Exercise inputs below:
Definition handleTxnSteps (self : Agent) (header : MessageHeader) (payload : list Z) (now_us : Z) (w : W) : Agent * W :=
  let '(decoded, steps) :=
    TxnStepsMessage_Decode {| tsm_channel := 0; tsm_step_count := 0; tsm_txn_id := 0; tsm_first_seq := 0; tsm_flags := 0; tsm_records := [] |} payload in
  if negb decoded then (self, w) else on_runner self (λ r, TransactionRunner_PushSteps transactionRunnerPort r steps) w.

Definition control_handlers (type : Z) : option (Agent → MessageHeader → list Z → Z → W → Agent * W) :=
  if type =? kMESSAGE_TYPE_REGISTER_ACK then Some handleRegisterAck
  else if type =? kMESSAGE_TYPE_PING then Some handlePing
  else if type =? kMESSAGE_TYPE_IFCONFIG then Some handleIfconfig
  else if type =? kMESSAGE_TYPE_TXN_BEGIN then Some handleTxnBegin
  else if type =? kMESSAGE_TYPE_TXN_ABORT then Some handleTxnAbort
  else if type =? kMESSAGE_TYPE_TXN_ROSTER then Some handleTxnRoster
  else if type =? kMESSAGE_TYPE_TXN_TEMPLATE then Some handleTxnTemplate
  else if type =? kMESSAGE_TYPE_TXN_STEPS then Some handleTxnSteps
  else None.

Definition Agent_OnControlMessage (self : Agent) (data : list Z) (now_us : Z) (w : W) : Agent * W :=
  match MessageHeader_Decode data with
  | None => (self, w)
  | Some header =>
      if Nat.ltb (length data) (MESSAGE_HEADER_SIZE + Z.to_nat (header_length header)) then (self, w)
      else if header_type header >=? kMESSAGE_TYPE_MAX then (self, w)
      else
        match control_handlers (header_type header) with
        | None => (self, w)
        | Some handler => handler self header (slice MESSAGE_HEADER_SIZE (Z.to_nat (header_length header)) data) now_us w
        end
  end.

(** ** Frames *)

Definition Agent_OnCanFrame (self : Agent) (interface_index : Z) (frame : FrameMessage) (w : W) : bool * Agent * W :=
  if bool_decide (ag_state self ≠ kAGENT_STATE_RUNNING) then (true, self, w)
  else
    match ChannelMap_ChannelForInterface (ag_channel_map self) interface_index with
    | None => (true, self, w)
    | Some channel =>
        let '(route_flags, self) :=
          if has_flag (frame_route_flags frame) FRAME_ROUTE_FLAG_ECHO then
            let '(token, echo) := EchoCorrelator_PopMatch (ag_echo self) interface_index (frame_can_id frame) in
            (match token with
             | Some token => Z.lor FRAME_ROUTE_FLAG_ECHO (u8 (Z.shiftl token FRAME_ROUTE_TOKEN_SHIFT))
             | None => FRAME_ROUTE_FLAG_ECHO
             end, self <| ag_echo := echo |>)
          else (0, self) in
        let outgoing := {| frame_can_id := frame_can_id frame; frame_timestamp_us := frame_timestamp_us frame; frame_channel := channel;
                           frame_payload_length := frame_payload_length frame; frame_flags := frame_flags frame; frame_route_flags := route_flags;
                           frame_payload := frame_payload frame |} in
        let '(encoded_size, encoded) := FrameMessage_Encode outgoing (replicate (MESSAGE_HEADER_SIZE + FRAME_FIXED_FIELDS_SIZE + FRAME_PAYLOAD_MAX_FD) 0) in
        if Nat.eqb encoded_size 0 then (true, self, w)
        else
          let '(accepted, w) := tp_send_frame transport channel (take encoded_size encoded) w in
          if (accepted : bool) then
            let '(self, w) := on_runner self (λ r, TransactionRunner_OnFrame transactionRunnerPort r interface_index frame) w in (true, self, w)
          else (false, self, w)
    end.
(** The agent injects a datagram frame by frame, in order.  For a registered
    agent, a datagram of encoded frames has the effect of injecting those
    frames, with the same content, one after the other, each on the interface of
    its channel; nothing is skipped, repeated or reordered, and the loop ends. *)
Theorem agent_downlink_exact {W} (transport : TransportPort W) (can : CanPort W) self fs bss w :
  ag_state self = kAGENT_STATE_RUNNING → Forall2 wm_packet fs bss →
  ∃ fs', Forall2 frame_same fs fs' ∧ Agent_OnTransportFrame transport can self (concat bss) w = inject_all can fs' (self, w).
Proof.
  intros Hs Hpk. unfold Agent_OnTransportFrame. rewrite bool_decide_false by (intros Hne; by apply Hne).
  destruct (inject_stream_packets can fs bss [] (S (length (concat bss))) self frame_zero w Hpk eq_refl ltac:(lia)) as (fs' & Hsame & Hinj). exists fs'. split; [done|].
  change (FrameStream_Init (concat bss)) with {| fs_data := [] ++ concat bss; fs_offset := length (A := Z) [] |}. rewrite Hinj.
  destruct (MessageHeader_Decode (concat bss)) as [header|] eqn:Hd; [|done]. destruct Hpk as [|f bs fs bss Hf _]; [done|].
  destruct (wm_packet_spec f bs Hf) as (Hl & Hh & _). cbn [concat] in Hd. rewrite MessageHeader_Decode_app, Hh in Hd by lia. injection Hd as <-. done.
Qed.

(** ** A registered agent *)

Module AgentDemo.

Definition name (s : list Z) (size : nat) : list Z := s ++ replicate (size - length s) 0.
(* ===== verification/SenderRunner.v ===== *)
(** * A transaction from the client to the bus

    The client's sender and the agent's runner joined by two queues: the
    batches the transport took, and the progress reports and statuses the runner
    sent.  The client offers and flushes as it likes, the agent ticks and sees
    frames as they come, and each queue delivers in order, as late as it likes. *)

From S2P Require Import Prelude Wire Codec FrameMessage TxnMessage TxnStepsMessage StepRing IsotpLink IsotpSafety TransactionRunner RunnerInvariant RunnerSound RunnerTheorems RunnerCalm TransactionSender.

(** ** The joint system *)

(** [jt_taken] batches have reached the agent, [jt_heard] messages of the
    runner's log the client. *)
Record joint := { jt_client : sender_world; jt_taken : nat; jt_runner : TransactionRunner; jt_log : rworld; jt_heard : nat }.

Inductive joint_action :=
| JOffer (step : TxnStep)
| JEnd
| JFlush (taken : bool)
| JDeliver
| JHear
| JFrame (interface_index : Z) (frame : FrameMessage)
| JTick (now_us : Z)
| JAbort (txn_id : Z)
| JCancel.

Definition on_client (j : joint) (e : sender_event) : joint :=
  {| jt_client := sender_step (jt_client j) e; jt_taken := jt_taken j; jt_runner := jt_runner j; jt_log := jt_log j; jt_heard := jt_heard j |}.

Definition on_runner (j : joint) (e : runner_event) : joint :=
  let '(self, w) := runner_step e (jt_runner j, jt_log j) in
  {| jt_client := jt_client j; jt_taken := jt_taken j; jt_runner := self; jt_log := w; jt_heard := jt_heard j |}.

Definition take_one (j : joint) : joint :=
  {| jt_client := jt_client j; jt_taken := S (jt_taken j); jt_runner := jt_runner j; jt_log := jt_log j; jt_heard := jt_heard j |}.

Definition hear_one (j : joint) : joint :=
  {| jt_client := jt_client j; jt_taken := jt_taken j; jt_runner := jt_runner j; jt_log := jt_log j; jt_heard := S (jt_heard j) |}.

Definition joint_step (j : joint) (a : joint_action) : joint :=
  match a with
  | JOffer step => on_client j (SvOffer step)
  | JEnd => on_client j SvEnd
  | JFlush taken => on_client j (SvFlush taken)
  | JDeliver =>
      match sw_batches (jt_client j) !! jt_taken j with
      | Some batch => match read_batch batch with Some m => take_one (on_runner j (EvSteps m)) | None => take_one j end
      | None => j
      end
  | JHear =>
      match (jt_log j).2 !! jt_heard j with
      | Some (OutProgress progress) => hear_one (on_client j (SvProgress progress))
      | Some (OutStatus status) => hear_one (on_client j (SvStatus status))
      | Some _ => hear_one j
      | None => j
      end
  | JFrame index frame => on_runner j (EvFrame index frame)
  | JTick now => on_runner j (EvTick now)
  | JAbort txn_id => on_runner j (EvAbort txn_id)
  | JCancel => on_runner j EvCancel
  end.

Definition joint_run (actions : list joint_action) (j : joint) : joint := foldl joint_step j actions.

(** A step as the C struct holds it. *)
Definition step_bytes (s : TxnStep) : Prop := step_typed s ∧ bytes (st_payload s).

Definition action_typed (a : joint_action) : Prop :=
  match a with JOffer step => step_bytes step | JFrame _ f => frame_typed f | _ => True end.

(** The runner acknowledges the transaction and takes its templates and roster
    before the steps; the client has the acknowledgement. *)
Definition is_setup (e : runner_event) : Prop := match e with EvRoster _ | EvTemplate _ => True | _ => False end.
Definition frameWireBits (frame : FrameMessage) : Z := u64 (FRAME_PACE_OVERHEAD_BITS + u64 (FRAME_PACE_BITS_PER_BYTE * frame_payload_length frame)).

Section Client.
Context {W : Type} (hub : HubPort W) (events : ClientEvents W).

(** ** Sending *)

(** [if (encoded_size > 0) send_control(...)] *)
Definition sendEncoded (message : nat * list Z) (w : W) : W :=
  if Nat.eqb message.1 0 then w else (hub_send_control hub (take message.1 message.2) w).2.

Definition control_buffer : list Z := replicate CONTROL_MESSAGE_MAX_WIRE_SIZE 0.

Definition sendHello (self : Client) (w : W) : W :=
  sendEncoded (HelloMessage_Build kPEER_ROLE_CLIENT (Some (cli_name self)) HELLO_CAP_RELIABLE_CHANNELS (replicate HELLO_NAME_SIZE 0) control_buffer) w.

Definition sendList (self : Client) (offset : Z) (w : W) : W := sendEncoded (ListMessage_Encode {| list_offset := offset |} control_buffer) w.

Definition sendOpen (self : Client) (w : W) : W :=
  sendEncoded (OpenMessage_Encode {| open_interface_id := cli_interface_id self; open_flags := cli_open_flags self |} control_buffer) w.

Definition sendSubscribe (self : Client) (w : W) : W :=
  let subscribe := {| sub_channel := cli_channel self; sub_filter_count := cli_filter_count self;
                      sub_filters := take (Z.to_nat (cli_filter_count self)) (cli_filters self) |} in
  sendEncoded (SubscribeMessage_Encode subscribe (replicate SUBSCRIBE_WIRE_SIZE 0)) w.

Definition sendConfigure (self : Client) (w : W) : W := sendEncoded (ConfigureMessage_Encode (cli_configure_request self) control_buffer) w.

Definition emitLocalError (self : Client) (code : Z) (detail : list Z) (w : W) : Client * W :=
  let self := self <| cli_state := kCLIENT_READY |> in (self, on_error events code detail w).

(** ** Listing and opening *)

Definition startList (self : Client) (offset : Z) (w : W) : Client * W :=
  let self := self <| cli_state := kCLIENT_LISTING |> <| cli_list_offset := offset |> in (self, sendList self offset w).
(** ** Public operations *)

(** The message, or the error. *)
Definition TransactionBuilder_Begin (options : option CanHubTxnOptions) : option string * TxnBeginMessage :=
  let begin := {| tb_channel := 0; tb_flags := 0; tb_idle_timeout_ms := 0; tb_keepalive := keepalive_zero |} in
  match options with
  | None => (None, begin)
  | Some options =>
      if op_idle_timeout_ms options =? 0 then (Some "options need idle_timeout_ms (pass NULL options for the defaults)"%string, begin)
      else
        let begin := {| tb_channel := 0; tb_flags := flag_if (op_exclusive options) TXN_BEGIN_FLAG_EXCLUSIVE;
                        tb_idle_timeout_ms := op_idle_timeout_ms options; tb_keepalive := keepalive_zero |} in
        match op_keepalive options with
        | None => (None, begin)
        | Some keepalive =>
            match isKeepaliveValid keepalive with
            | Some error => (Some error, begin)
            | None =>
                (None, {| tb_channel := 0; tb_flags := tb_flags begin; tb_idle_timeout_ms := tb_idle_timeout_ms begin;
                          tb_keepalive := {|
                            tka_period_ms := ka_every_ms keepalive; tka_can_id := CanId_ToWire (ka_id keepalive);
                            tka_payload_length := ka_length keepalive;
                            tka_frame_flags := if ka_length keepalive >? FRAME_PAYLOAD_MAX_CLASSIC
                                               then Z.lor FRAME_FLAG_FD (flag_if (op_bitrate_switch options) FRAME_FLAG_BRS) else 0;
                            tka_payload := list_inserts 0 (take (Z.to_nat (ka_length keepalive)) (ka_data keepalive)) (tka_payload keepalive_zero) |} |})
            end
        end
  end.

Definition TransactionBuilder_Step (self : TransactionBuilder) (step : CanHubTxnStep) (build : TransactionBuild) : bool * TransactionBuilder * TransactionBuild :=
  let build := build <| bd_defines_roster := false |> <| bd_defines_template := false |> <| bd_record_count := 0 |> in
  let self := self <| bu_error := None |> in
  let '(ok, self) := checkStep self step in
  if negb ok then (false, self, build)
  else
    let '(ok, self, build) :=
      match cs_response step with
      | Some response => match re_nodes response with Some nodes => buildRoster self response nodes build | None => (true, self, build) end
      | None => (true, self, build)
      end in
    if negb ok then (false, self, build)
    else
      let '(ok, self, build) := placeTemplate self (buildTemplate step) build in
      if negb ok then (false, self, build <| bd_defines_roster := false |>)
      else
        let self := if bd_defines_roster build then self <| bu_has_roster := true |> <| bu_roster := bd_roster build |> else self in
        (true, self, buildRecords self step (bu_last_template self) build).

(** * What a built template matches

    The builder folds the bytes of a match into two 64-bit words and the
    identifier into a mask; the runner compares words.  Bit by bit that is the
    comparison the API describes. *)
Create HintDb bits discriminated.
#[export] Hint Rewrite Z.land_spec Z.lor_spec Z.ldiff_spec Z.testbit_0_l : bits.

(** ** Bits of bounded numbers *)

Lemma bits_above n x k : 0 ≤ n → 0 ≤ x < 2 ^ n → n ≤ k → Z.testbit x k = false.
Proof. intros Hn Hx Hk. destruct (decide (x = 0)) as [->|]; [apply Z.testbit_0_l|]. apply Z.bits_above_log2; [lia|]. apply Z.log2_lt_pow2; [lia|]. pose proof (Z.pow_le_mono_r 2 n k). lia. Qed.

Lemma bits_bound n x : 0 ≤ n → 0 ≤ x → (∀ k, n ≤ k → Z.testbit x k = false) → x < 2 ^ n.
Proof.
  intros Hn Hx H. destruct (decide (x = 0)) as [->|Hne]; [lia|]. apply Z.log2_lt_pow2; [lia|]. apply Z.nle_gt. intros Hle.
  specialize (H _ Hle). by rewrite Z.bit_log2 in H by lia.
Qed.

Lemma byte_bits x k : is_u8 x → 8 ≤ k → Z.testbit x k = false.
Proof. intros Hx Hk. apply (bits_above 8); [lia|exact Hx|done]. Qed.

(** Two bytes agree under a mask when their bits do. *)
Lemma masked_eq x y m : Z.land x m = Z.land y m ↔ ∀ k, 0 ≤ k → Z.testbit m k = true → Z.testbit x k = Z.testbit y k.
Proof.
  split.
  - intros H k Hk Hm. apply (f_equal (λ z, Z.testbit z k)) in H. autorewrite with bits in H. by rewrite Hm, !andb_true_r in H.
  - intros H. apply Z.bits_inj'. intros k Hk. autorewrite with bits. destruct (Z.testbit m k) eqn:Hm; [by rewrite H|by rewrite !andb_false_r].
Qed.

(** ** The words of a match *)

Definition byte_zero : CanHubTxnByte := {| by_mask := 0; by_value := 0 |}.
Definition byte_at (bytes : list CanHubTxnByte) (i : Z) : CanHubTxnByte := default byte_zero (bytes !! Z.to_nat i).
Definition byte_typed (b : CanHubTxnByte) : Prop := is_u8 (by_mask b) ∧ is_u8 (by_value b).

Lemma byte_at_typed bytes i : Forall byte_typed bytes → byte_typed (byte_at bytes i).
Proof.
  intros H. unfold byte_at. destruct (bytes !! Z.to_nat i) as [b|] eqn:Hb; [|split; cbn; zlia]. by apply (Forall_lookup_1 _ _ _ _ H Hb).
Qed.

Lemma byte_at_cons b bytes i : 0 < i → byte_at (b :: bytes) i = byte_at bytes (i - 1).
Proof. intros Hi. unfold byte_at. by replace (Z.to_nat i) with (S (Z.to_nat (i - 1))) by lia. Qed.

Lemma split_bit k : 0 ≤ k → k = 8 * (k / 8) + k mod 8 ∧ 0 ≤ k mod 8 < 8 ∧ 0 ≤ k / 8.
Proof. intros Hk. pose proof (Z.div_mod k 8). pose proof (Z.mod_pos_bound k 8). pose proof (Z.div_pos k 8). lia. Qed.

(** One byte placed at index [i]. *)
Lemma placed_bit x i k : is_u8 x → 0 ≤ i → 0 ≤ k → Z.testbit (Z.shiftl x (i * 8)) k = (k / 8 =? i) && Z.testbit x (k mod 8).
Proof.
  intros Hx Hi Hk. destruct (split_bit k Hk) as (Hk8 & Hm & Hd). rewrite Z.shiftl_spec by done. destruct (Z.eqb_spec (k / 8) i) as [<-|Hne]; cbn [andb].
  - f_equal. lia.
  - destruct (Z.lt_ge_cases (k - i * 8) 0); [by apply Z.testbit_neg_r|]. apply byte_bits; [done|]. nia.
Qed.

Lemma word_bits bytes i mask value k : Forall byte_typed bytes → 0 ≤ i → 0 ≤ k →
  let at_ := byte_at bytes (k / 8 - i) in
  Z.testbit (word_of_bytes bytes i mask value).1 k = Z.testbit mask k || (i <=? k / 8) && Z.testbit (by_mask at_) (k mod 8) ∧
  Z.testbit (word_of_bytes bytes i mask value).2 k = Z.testbit value k || (i <=? k / 8) && (Z.testbit (by_value at_) (k mod 8) && Z.testbit (by_mask at_) (k mod 8)).
Proof.
  intros H. revert i mask value. induction H as [|b bytes [Hm Hv] Hall IH]; intros i mask value Hi Hk at_.
  { subst at_. cbn. rewrite Z.testbit_0_l, !andb_false_r, !orb_false_r. done. }
  cbn [word_of_bytes]. destruct (IH (i + 1) (Z.lor mask (Z.shiftl (by_mask b) (i * 8))) (Z.lor value (Z.shiftl (Z.land (by_value b) (by_mask b)) (i * 8)))) as [-> ->]; [lia|done|].
  assert (is_u8 (Z.land (by_value b) (by_mask b))) as Hvm.
  { split; [apply Z.land_nonneg; left; apply Hv|]. apply (bits_bound 8); [lia|apply Z.land_nonneg; left; apply Hv|]. intros j Hj. by rewrite Z.land_spec, byte_bits. }
  rewrite !Z.lor_spec, !placed_bit, !Z.land_spec, <- !orb_assoc by done. destruct (split_bit k Hk) as (_ & _ & Hd). subst at_.
  destruct (Z.lt_trichotomy (k / 8) i) as [Hlt|[He|Hgt]].
  - rewrite (proj2 (Z.eqb_neq _ _)), !(proj2 (Z.leb_gt _ _)) by lia. done.
  - rewrite He, Z.eqb_refl, Z.leb_refl, (proj2 (Z.leb_gt (i + 1) i)), Z.sub_diag by lia. cbn. by rewrite !orb_false_r.
  - rewrite (proj2 (Z.eqb_neq _ _)), !(proj2 (Z.leb_le _ _)), (byte_at_cons b bytes) by lia. replace (k / 8 - (i + 1)) with (k / 8 - i - 1) by lia. done.
Qed.

Lemma bytesToWord_bits bytes k : Forall byte_typed bytes → length bytes = CANHUB_TXN_MATCH_BYTES → 0 ≤ k →
  let at_ := byte_at bytes (k / 8) in
  Z.testbit (bytesToWord bytes).1 k = Z.testbit (by_mask at_) (k mod 8) ∧
  Z.testbit (bytesToWord bytes).2 k = Z.testbit (by_value at_) (k mod 8) && Z.testbit (by_mask at_) (k mod 8).
Proof.
  intros Hb Hl Hk at_. unfold bytesToWord. rewrite take_ge by lia. destruct (word_bits bytes 0 0 0 k Hb) as [-> ->]; [lia|done|]. rewrite !Z.sub_0_r, Z.testbit_0_l.
  destruct (split_bit k Hk) as (_ & _ & Hd). by rewrite (proj2 (Z.leb_le _ _)).
Qed.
End of Exercise inputs.
* **Task**
The reply should consist solely of the lines of the data, exact, from the opening line through the line with "else if type =? kMESSAGE_TYPE_TXN_ROSTER", inclusive.

* **Output for this exercise**
Definition handleTxnSteps (self : Agent) (header : MessageHeader) (payload : list Z) (now_us : Z) (w : W) : Agent * W :=
  let '(decoded, steps) :=
    TxnStepsMessage_Decode {| tsm_channel := 0; tsm_step_count := 0; tsm_txn_id := 0; tsm_first_seq := 0; tsm_flags := 0; tsm_records := [] |} payload in
  if negb decoded then (self, w) else on_runner self (λ r, TransactionRunner_PushSteps transactionRunnerPort r steps) w.

Definition control_handlers (type : Z) : option (Agent → MessageHeader → list Z → Z → W → Agent * W) :=
  if type =? kMESSAGE_TYPE_REGISTER_ACK then Some handleRegisterAck
  else if type =? kMESSAGE_TYPE_PING then Some handlePing
  else if type =? kMESSAGE_TYPE_IFCONFIG then Some handleIfconfig
  else if type =? kMESSAGE_TYPE_TXN_BEGIN then Some handleTxnBegin
  else if type =? kMESSAGE_TYPE_TXN_ABORT then Some handleTxnAbort
  else if type =? kMESSAGE_TYPE_TXN_ROSTER then Some handleTxnRoster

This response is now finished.